Dr. Laursen showed his love for teaching Developmental Psychology.

"Developmental psychology has become extraordinarily rigorous," Dr. Laursen said. "I take great pleasure in explaining to students not just what we know, but why it is important, and how we came to know it. Developmental psychology has always competed with other, dubious mediums, as a source of information about children."

Dr. Laursen spoke about some of his current studies.

"We just finished collecting data on a 3-year longitudinal study funded by the US National Institute of Child Health and Human Development. Students in grades 3-7 identified changes in friends and changes in behaviors in school, to better understand who is friends with whom and how influence is apportioned within their relationships," Dr. Laursen said, "I'm also working with a team in Vilnius, Lithuania. We are in the midst of a 3-year project funded by the Lithuanian Research Council which examines the role of parents in the friendship relations of children."

He spoke about his fondest memories throughout the years as a professor.

"I take great pride in the accomplishments of my graduate students. Hooding a new Ph.D. is a special event," Dr. Laursen said. "I always attend because they are special days for students and their families. Many of my graduate students have gone on to successful careers in academia. We stay in touch. Every year at a scientific conference I host a dinner with current and former graduate students and collaborators."

He spoke about the impact of getting letters from past students.

"I sometimes receive nice thank-you letters and emails from students at the end of the semester or, on occasion, years later," Dr. Laursen said. "They reflect on my class, what they learned, my teaching style, whatever. To students reading this interview, if you enjoyed your class, tell your professor. It will make their week!"
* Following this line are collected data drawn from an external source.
(** The first loop over the connections: release those whose thread has
    ended, wait for the others. *)
Fixpoint reap_loop (fuel : nat) (it : option nat) (set : list Z) (nfds : Z) : M (list Z * Z) :=
  match it, fuel with
  | None, _ => est_ret (set, nfds)
  | Some _, O => undefined
  | Some _, S fuel' =>
      let* cxn_info := bag_get it in
      let* c := cxn_at cxn_info in
      let* t := read (cx_thread c) in
      let* (esrch : bool) := pthread_kill t in
      if esrch then
        cleanup_connection cxn_info ;;;
        let* it' := bag_erase it in
        reap_loop fuel' it' set nfds
      else
        let* fd := read (cx_fd c) in
        let* set' := FD_SET fd set in
        let* it' := bag_iterator_next it in
        reap_loop fuel' it' set' (if nfds <? fd + 1 then fd + 1 else nfds)
  end.

(** The second loop over the connections: wake those that can read. *)
Fixpoint post_loop (fuel : nat) (it : option nat) (read_fds : list Z) : M unit :=
  match it, fuel with
  | None, _ => est_ret tt
  | Some _, O => undefined
  | Some _, S fuel' =>
      let* cxn_info := bag_get it in
      let* c := cxn_at cxn_info in
      let* fd := read (cx_fd c) in
      let* (isset : bool) := FD_ISSET fd read_fds in
      let* ok := (if isset then let* sem := read (cx_semaphore c) in sem_post sem else est_ret true) in
      if negb ok then
        kill_connection cxn_info ;;;
        cleanup_connection cxn_info ;;;
        let* it' := bag_erase it in
        post_loop fuel' it' read_fds
      else
        let* it' := bag_iterator_next it in
        post_loop fuel' it' read_fds
  end.
(** While no [sem_post] fails, a round posts exactly the semaphores of the
    connections that can be read, once each and in the order of the bag, and
    keeps every connection. *)
Lemma post_exact read_fds b slots post : forall fuel it pre s,
  (forall k, k_sem_post K k = true) ->
  bag_rep b slots -> at_iter slots it (g_p <$> pre) (g_p <$> post) -> holds s b (pre ++ post) [] [] ->
  (length post <= fuel)%nat -> Forall in_fd_set (g_fd <$> post) ->
  wp (post_loop K fuel it read_fds) s
    (fun _ s' => holds s' b (pre ++ post) [] []
       /\ posted s' = posted s ++ (g_sem <$> filter (fun g => zin (g_fd g) read_fds = true) post))
    (fun _ _ => False).
Proof.
  induction post as [|g post IH]; intros fuel it pre s Hp Hb Hit H Hf Hin.
  { rewrite (at_iter_nil _ _ _ Hit). destruct fuel; (split; [done|by rewrite app_nil_r]). }
  destruct (at_iter_cons _ _ _ _ _ Hit) as [i ->]. destruct fuel as [|fuel]; [cbn in Hf; lia|].
  cbn [post_loop]. apply wp_bind. eapply wp_bag_get; [done|apply Hb|done|].
  apply holds_middle in H. destruct H as [Ho Hr]. pose proof Hr as Hfd. inversion Hfd as [|? ? Hg _]; subst.
  apply wp_bind. eapply wp_cxn_at; [exact Ho|]. apply wp_bind. eapply wp_read; [done|].
  inversion Hin as [|? ? Hin0 Hin']; subst.
  apply wp_bind. apply wp_FD_ISSET; [exact Hin0|]. apply wp_bind.
  apply (wp_mono _ _ (fun ok s' => ok = true /\ holds s' b (pre ++ g :: post) [] []
    /\ posted s' = posted s ++ (if zin (g_fd g) read_fds then [g_sem g] else []))).
  { destruct (zin _ _).
    - apply wp_bind. eapply wp_read; [done|]. eapply owns_perm in Ho; [|apply Permutation_swap|done..].
      pose proof (owns_now _ _ _ _ _ Ho) as Ho'. unfold wp, sem_post. cbn.
      rewrite (owns_lookup _ _ _ _ _ _ _ Ho), Hp. split_and!; [done| |done]. apply holds_middle.
      split; [|done]. eapply owns_perm; [|apply Permutation_swap|done..]. destruct Ho'. by split.
    - apply wp_ret. split_and!; [done| |by rewrite app_nil_r]. apply holds_middle. by split. }
  intros ok s' (-> & H & Hpost). cbn [negb].
  apply wp_bind. eapply wp_bag_iterator_next; [done|apply Hb|done|]. intros it' Hit'. apply at_iter_step in Hit'.
  eapply wp_mono; [apply (IH _ _ (pre ++ [g])); [done..| |cbn in Hf; lia|done]|].
  - by rewrite <- app_assoc.
  - intros _ s2 [H2 E]. rewrite <- app_assoc in H2. split; [exact H2|].
    rewrite E, Hpost, <- app_assoc. f_equal. rewrite filter_cons. by destruct (zin _ _).
Qed.
End control.

(** ** The claim *)

Lemma length_objs gs : length (gs ≫= objs) = (2 * length gs)%nat.
Proof. induction gs as [|g gs IH]; [done|]. rewrite bind_cons, length_app, IH. cbn. lia. Qed.

(** The connection [p] with all that belongs to it. *)
Definition cxn_complete (s : os) (p : nat) : Prop :=
  exists fd sem t e,
    heap s !! p = Some (OCxn (mkCxn (Some fd) (Some sem) (Some t) (Some true)))
    /\ heap s !! sem = Some OSem /\ fd ∈ fds s /\ threads s !! t = Some (mkThread fd [p; sem] e).

Lemma settled_complete s :
  settled s -> exists b ps, connections s = Some b /\ iterate b = Some ps
    /\ size (heap s) = (2 * length ps)%nat /\ size (fds s) = length ps /\ size (threads s) = length ps
    /\ Forall (cxn_complete s) ps.
Proof.
  intros (b & slots & gs & [Hr _] & Hc & [[] _]). cbn [app] in *. exists b, (g_p <$> gs).
  rewrite ow_heap, ow_fds, ow_threads, size_list_to_set, !map_size_list_to_map, length_objs, !length_fmap by done.
  split_and!; [done| |done..|].
  - destruct (Bag_iteration b slots true true Hr) as [E _]. by rewrite E, Hc.
  - apply Forall_fmap, Forall_forall. intros g Hg.
    assert (Hin : forall x, x ∈ objs g -> x ∈ (gs ≫= objs)) by (intros x Hx; apply list_elem_of_bind; eauto).
    exists (g_fd g), (g_sem g), (g_thr g), (g_end g). rewrite ow_heap, ow_fds, ow_threads. split_and!.
    + apply elem_of_list_to_map_1; [done|]. apply Hin. left.
    + apply elem_of_list_to_map_1; [done|]. apply Hin. right. left.
    + apply elem_of_list_to_set, list_elem_of_fmap. eauto.
    + apply elem_of_list_to_map_1; [done|]. apply list_elem_of_fmap. by exists g.
Qed.

(** What the thread leaves behind after a number of rounds on the descriptors [lfds]. *)
Definition control_outcome (lfds : list Z) (r : os * (stop + unit)) : Prop :=
  match r with
  | (s, inr _) =>
      exists b ps, connections s = Some b /\ iterate b = Some ps
        /\ size (heap s) = (2 * length ps)%nat /\ size (fds s) = length ps /\ size (threads s) = length ps
        /\ Forall (cxn_complete s) ps
  | (s, inl Undefined) => overflowed lfds s
  | (s, inl Blocked) => False
  | (s, inl _) => heap s = ∅ /\ fds s = ∅ /\ threads s = ∅ /\ connections s = None
  end.

(** C25: The connection control thread after any number of rounds, for any outcome of
    every other call, if [pthread_once] succeeds and [accept] returns descriptors that
    were not open. It never uses, closes or frees something that is gone or that a
    connection thread may still use, and never waits for a thread that nobody told to
    end. While it runs, every object, descriptor and thread it acquired belongs to
    exactly one connection of the bag, which has all of them; when it has been cancelled,
    or could not start, none is left. The one way into undefined behaviour is that a
    socket it listens on or has accepted has a descriptor of FD_SETSIZE or more, which
    nothing in the code prevents ([fd_set_overflow]). *)
Theorem connection_control_releases K lfds n :
  k_once K = true ->
  (forall k open fd, k_accept K k open = Some fd -> fd ∉ open /\ 0 <= fd < 2 ^ 31) ->
  Forall (fun fd => 0 <= fd < 2 ^ 31) lfds ->
  control_outcome lfds (connection_control_main K n lfds init_os).
Proof.
  intros Ho Ha Hl. unfold connection_control_main. destruct (k_bag_new K) as [[[m1 m2] m3] io].
  destruct (Bag_new m1 m2 m3 io false) as [b|] eqn:Eb; [|cbn; auto].
  set (s0 := set_cancel false (set_connections (Some b) init_os)).
  assert (H0 : settled s0).
  { exists b, (replicate 16 None), []. pose proof (bag_new_rep _ _ _ _ _ _ Eb).
    split_and!; [split; [done|]|done|].
    - unfold Bag_new in Eb. repeat case_match; by simplify_eq.
    - split; [|done]. split; try done; constructor. }
  pose proof (wp_loop K Ho Ha lfds n s0 (fun _ => settled) (fun e s => e = Cancelled /\ settled s \/ e = Undefined /\ overflowed lfds s) Hl H0
    (fun _ H => H) (fun _ H => or_introl (conj eq_refl H)) (fun _ H => or_intror (conj eq_refl H))) as Hw.
  unfold wp in Hw. cbn -[control_loop cleanup]. fold s0. unfold pthread_setcancelstate, est_modify, est_bind at 1.
  change (set_cancel false (set_connections (Some b) init_os)) with s0.
  destruct (control_loop K n lfds s0) as [s [e|u]]; [|by apply settled_complete].
  destruct Hw as [[-> Hs]|[-> Hs]]; [|done].
  pose proof (wp_cleanup K Ho s (fun _ s' => heap s' = ∅ /\ fds s' = ∅ /\ threads s' = ∅ /\ connections s' = None)
    (fun _ _ => False) Hs) as Hc. unfold wp in Hc.
  unfold est_bind. destruct (cleanup K s) as [s' [e|v]]; [by destruct Hc|].
  by apply Hc.
Qed.
(** [thread_ids]: the [pthread_t]s on the heap, with their contents;
    [db_running], [control_running]: the threads that are not joined, and
    whether they have been cancelled. *)
Record daemon := mkDaemon {
  run_state : run_state_t;
  held : res -> bool;
  open_fds : gset Z;
  thread_ids : gmap nat (option nat);
  db_running : gmap nat bool;
  control_running : option bool;
  blocked : bool;
  signalled : bool;
  exit_code : Z;
  dtick : nat }.
Definition d_run_state x s := mkDaemon x (held s) (open_fds s) (thread_ids s) (db_running s) (control_running s) (blocked s) (signalled s) (exit_code s) (dtick s).
Definition d_held x s := mkDaemon (run_state s) x (open_fds s) (thread_ids s) (db_running s) (control_running s) (blocked s) (signalled s) (exit_code s) (dtick s).
Definition d_open_fds x s := mkDaemon (run_state s) (held s) x (thread_ids s) (db_running s) (control_running s) (blocked s) (signalled s) (exit_code s) (dtick s).
Definition d_thread_ids x s := mkDaemon (run_state s) (held s) (open_fds s) x (db_running s) (control_running s) (blocked s) (signalled s) (exit_code s) (dtick s).
Definition d_db_running x s := mkDaemon (run_state s) (held s) (open_fds s) (thread_ids s) x (control_running s) (blocked s) (signalled s) (exit_code s) (dtick s).
Definition d_control_running x s := mkDaemon (run_state s) (held s) (open_fds s) (thread_ids s) (db_running s) x (blocked s) (signalled s) (exit_code s) (dtick s).
Definition d_blocked x s := mkDaemon (run_state s) (held s) (open_fds s) (thread_ids s) (db_running s) (control_running s) x (signalled s) (exit_code s) (dtick s).
Definition d_signalled x s := mkDaemon (run_state s) (held s) (open_fds s) (thread_ids s) (db_running s) (control_running s) (blocked s) x (exit_code s) (dtick s).
Definition d_exit_code x s := mkDaemon (run_state s) (held s) (open_fds s) (thread_ids s) (db_running s) (control_running s) (blocked s) (signalled s) x (dtick s).
Definition d_dtick x s := mkDaemon (run_state s) (held s) (open_fds s) (thread_ids s) (db_running s) (control_running s) (blocked s) (signalled s) (exit_code s) x.

Definition upd {A} `{EqDecision A} (a : A) (v : bool) (f : A -> bool) : A -> bool :=
  fun x => if decide (x = a) then v else f x.

(** The ways in which the main thread stops: [pthread_exit] before the handlers
    run, [exit] at their end, something undefined, or waiting for a thread that
    nobody has told to end. *)
Inductive halt := PthreadExit | Exit (code : Z) | HUndefined | HBlocked.

Notation D := (ESt daemon halt).

Definition EXIT_SUCCESS : Z := 0.
Definition EXIT_FAILURE : Z := 1.
Definition MAX_LISTENING_SOCKETS : nat := 64.
Definition DB_INITIAL_THREADS : nat := 8.

(** The answers of the system. [y_signal]: a signal is pending when signals
    are unblocked; [y_getaddrinfo]: the number of addresses, or failure;
    [y_socket] chooses among the descriptors that are not open. *)
Record sys := mkSys {
  y_signal : nat -> bool;
  y_config : bool;
  y_getaddrinfo : option nat;
  y_socket : nat -> gset Z -> option Z;
  y_getnameinfo : nat -> bool;
  y_bind : nat -> bool;
  y_listen : nat -> bool;
  y_queue_new : bool;
  y_bag_new : bool;
  y_sem_new : bool;
  y_db_init : bool;
  y_db_thread_init : bool;
  y_db_connect : bool;
  y_cache_init : bool;
  y_db_threads_new : bool * bool * bool * bool;
  y_malloc : nat -> bool;
  y_create : nat -> bool;
  y_bag : nat -> bool * bool;
  y_lock : nat -> bool;
  y_control_create : bool }.

Section main.
Variable Y : sys.

Definition hundefined {A} : D A := est_exit HUndefined.
Definition dnow : D nat := fun s => (d_dtick (S (dtick s)) s, inr (dtick s)).
Definition dread {A} (o : option A) : D A := match o with Some a => est_ret a | None => hundefined end.
Definition run_modify (f : run_state_t -> run_state_t) : D unit :=
  est_modify (fun s => d_run_state (f (run_state s)) s).
Definition set_member (m : member) (v : bool) : D unit :=
  run_modify (fun r => rs_present (upd m v (present r)) r).

(** ** Resources *)

Definition acquire (r : res) : D unit := est_modify (fun s => d_held (upd r true (held s)) s).

(** What the threads of the daemon work with. *)
Definition control_uses (r : res) : bool :=
  match r with RequestQueue | DbSemaphore | CacheLock | Log | Config => true | _ => false end.
Definition db_uses (r : res) : bool :=
  match r with RequestQueue | CurrentlyProcessing | DbSemaphore | DbLibrary | Log | Config => true | _ => false end.
Definition res_used (r : res) (s : daemon) : bool :=
  control_uses r && bool_decide (is_Some (control_running s)) || db_uses r && bool_decide (db_running s <> ∅).

Definition release (r : res) : D unit :=
  let* s := est_get in
  if held s r && negb (res_used r s) then est_put (d_held (upd r false (held s)) s) else hundefined.

(** The connection control thread uses the listening sockets. *)
Definition close_fd (fd : Z) : D unit :=
  let* s := est_get in
  if bool_decide (fd ∈ open_fds s) && negb (bool_decide (is_Some (control_running s)))
  then est_put (d_open_fds (open_fds s ∖ {[fd]}) s) else hundefined.

Definition malloc_id : D (option nat) :=
  let* k := dnow in
  if y_malloc Y k then est_modify (fun s => d_thread_ids (<[k := None]> (thread_ids s)) s) ;;; est_ret (Some k)
  else est_ret None.
Definition free_id (p : nat) : D unit :=
  let* s := est_get in
  let* _ := dread (thread_ids s !! p) in
  est_put (d_thread_ids (delete p (thread_ids s)) s).
(** [*p]; it is indeterminate before [pthread_create] has filled it in. *)
Definition thread_of (p : nat) : D nat :=
  let* s := est_get in let* c := dread (thread_ids s !! p) in dread c.

Definition db_create (p : nat) : D bool :=
  let* k := dnow in let* s := est_get in
  let* _ := dread (thread_ids s !! p) in
  if y_create Y k
  then est_put (d_db_running (<[k := false]> (db_running s))
                 (d_thread_ids (<[p := Some k]> (thread_ids s)) s)) ;;; est_ret true
  else est_ret false.
Definition db_cancel (t : nat) : D unit :=
  let* s := est_get in
  let* _ := dread (db_running s !! t) in
  est_put (d_db_running (<[t := true]> (db_running s)) s).
Definition db_join (t : nat) : D unit :=
  let* s := est_get in
  let* e := dread (db_running s !! t) in
  if (e : bool) then est_put (d_db_running (delete t (db_running s)) s) else est_exit HBlocked.

(** ** Signals *)

(** [signal_handler] runs with the signals blocked. *)
Definition signal_handler {A} : D A :=
  est_modify (fun s => d_blocked true (d_signalled true s)) ;;; est_exit PthreadExit.
(** Where signals may arrive. *)
Definition signal_window : D unit :=
  let* k := dnow in if y_signal Y k then signal_handler else est_ret tt.

Definition block_unblock_signals (block : bool) : D unit := est_modify (d_blocked block).
Definition block_signals : D unit := block_unblock_signals true.
Definition unblock_signals : D unit := block_unblock_signals false ;;; signal_window.
Definition handle_signals : D unit := signal_window.

(** [exit_code = EXIT_FAILURE; pthread_exit(NULL)]. *)
Definition fail {A} : D A := est_modify (d_exit_code EXIT_FAILURE) ;;; est_exit PthreadExit.

(** ** Start-up *)

Definition initialize_run_state : D unit :=
  run_modify (fun r => mkRun (fun _ => false) (config_loaded r) [] false None None).

Fixpoint listen_loop (addresses : nat) : D unit :=
  match addresses with
  | O => est_ret tt
  | S addresses' =>
      let* s := est_get in
      if (MAX_LISTENING_SOCKETS <=? length (listen_fds (run_state s)))%nat then release AddrInfo ;;; fail
      else
        let* k := dnow in
        match y_socket Y k (open_fds s) with
        | None => release AddrInfo ;;; fail
        | Some fd =>
            est_modify (fun s => d_open_fds ({[fd]} ∪ open_fds s) s) ;;;
            run_modify (fun r => rs_listen_fds (listen_fds r ++ [fd]) r) ;;;
            if negb (y_getnameinfo Y k) then release AddrInfo ;;; fail
            else if negb (y_bind Y k) then release AddrInfo ;;; fail
            else if negb (y_listen Y k) then release AddrInfo ;;; fail
            else listen_loop addresses'
        end
  end.

Definition make_listen_sockets : D unit :=
  block_signals ;;;
  match y_getaddrinfo Y with
  | None => fail
  | Some n =>
      acquire AddrInfo ;;;
      listen_loop n ;;;
      release AddrInfo ;;;
      unblock_signals
  end.

Definition the_bag : D (Bag nat) := let* s := est_get in dread (db_threads (run_state s)).
Definition set_bag (b : option (Bag nat)) : D unit := run_modify (rs_db_threads b).

(** The three parts of [create_db_thread] with signals blocked: memory for the
    id, the thread, the bag. The result is [false] when the function returns. *)
Definition make_thread_id : D (option nat) :=
  block_signals ;;;
  run_modify (rs_db_thread_initialized false) ;;;
  let* p := malloc_id in
  run_modify (rs_db_thread p) ;;;
  unblock_signals ;;;
  est_ret p.

Definition start_db_thread (p : nat) : D bool :=
  block_signals ;;;
  let* ok := db_create p in
  run_modify (rs_db_thread_initialized ok) ;;;
  if negb ok then
    free_id p ;;;
    run_modify (rs_db_thread None) ;;;
    unblock_signals ;;;
    est_ret false
  else
    unblock_signals ;;;
    est_ret true.

Definition store_db_thread (p : nat) : D bool :=
  block_signals ;;;
  let* k := dnow in
  let* b := the_bag in
  let* r := dread (Bag_add (y_lock Y k) (fst (y_bag Y k)) (snd (y_bag Y k)) (y_lock Y k) b p) in
  set_bag (Some (fst r)) ;;;
  if negb (snd r) then
    let* t := thread_of p in
    db_cancel t ;;;
    db_join t ;;;
    run_modify (rs_db_thread_initialized false) ;;;
    free_id p ;;;
    run_modify (rs_db_thread None) ;;;
    unblock_signals ;;;
    est_ret false
  else
    run_modify (rs_db_thread None) ;;;
    run_modify (rs_db_thread_initialized false) ;;;
    unblock_signals ;;;
    est_ret true.

Definition create_db_thread : D bool :=
  let* p := make_thread_id in
  match p with
  | None => est_ret false
  | Some p =>
      let* ok := start_db_thread p in
      if negb ok then est_ret false else store_db_thread p
  end.

Fixpoint create_loop (n : nat) : D unit :=
  match n with
  | O => est_ret tt
  | S n' =>
      let* ok := create_db_thread in
      if negb ok then block_signals ;;; fail else create_loop n'
  end.

(** One object created with signals blocked. *)
Definition create_member (ok : bool) (r : res) (m : member) : D unit :=
  block_signals ;;;
  if negb ok then fail
  else acquire r ;;; set_member m true ;;; unblock_signals.

Definition startup_db : D unit :=
  block_signals ;;;
  if negb (y_db_init Y) then fail
  else
    acquire DbLibrary ;;;
    if negb (y_db_thread_init Y) then release DbLibrary ;;; fail
    else
      acquire DbThreadLocal ;;;
      if negb (y_db_connect Y) then release DbThreadLocal ;;; release DbLibrary ;;; fail
      else acquire DbConnection ;;; set_member db true ;;; unblock_signals.

(** The log and the configuration. *)
Definition startup_config : D unit :=
  block_signals ;;; acquire Log ;;; set_member log_opened true ;;; unblock_signals ;;;
  block_signals ;;;
  est_when (y_config Y) (acquire Config) ;;;
  run_modify (rs_config_loaded (Some (y_config Y))) ;;;
  if negb (y_config Y) then fail else unblock_signals.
Dr. Laursen gave some advice for future prospective psychology students.

"Taking extra math and statistics courses is a foolproof way to make yourself marketable, particularly if you pair these courses with high-level training in Excel," Dr. Laursen said. Students think psychology is all about people, but they forget it is also a science. Critical thinking skills and the ability to solve problems with numbers are two abilities that set psychology majors apart from others."

Dr. Laursen spoke about his time as the Editor-In-Chief for the International Journal of Behavior Development.

"I'm in my final year at the journal, having spent 9 years as editor in chief and, prior to that, 6 years as the founding editor of the methods and measures section of the journal," Dr. Laursen said. Most journals in my field are very North American focused. The International Journal of Behavioral Development is different. Our editorial team hails from 5 continents and we publish work from scholars all over the world… Most journals in my field are very North American focused. The International Journal of Behavioral Development is different. Our editorial team hails from 5 continents and we publish work from scholars all over the world."

When he’s not busy working as a professor or as an editor in chief he spends his free time doing the other stuff he loves most.

"I like to travel to see new places and visit family members and friends. When I'm traveling, I enjoy hiking outdoors," Dr. Laursen said. "I particularly enjoy mushroom picking, something I only do in the company of people who know what they are doing. At home I paddleboard each weekend. Disc golf is another outdoor activity that makes me happy. Time spent outdoors is best concluded with another indulgence, Visiting a craft brewery."

Dr. Laursen wasn’t in warm weather his whole life as he was born in Lincoln, Nebraska but currently lives in Fort Lauderdale, Florida.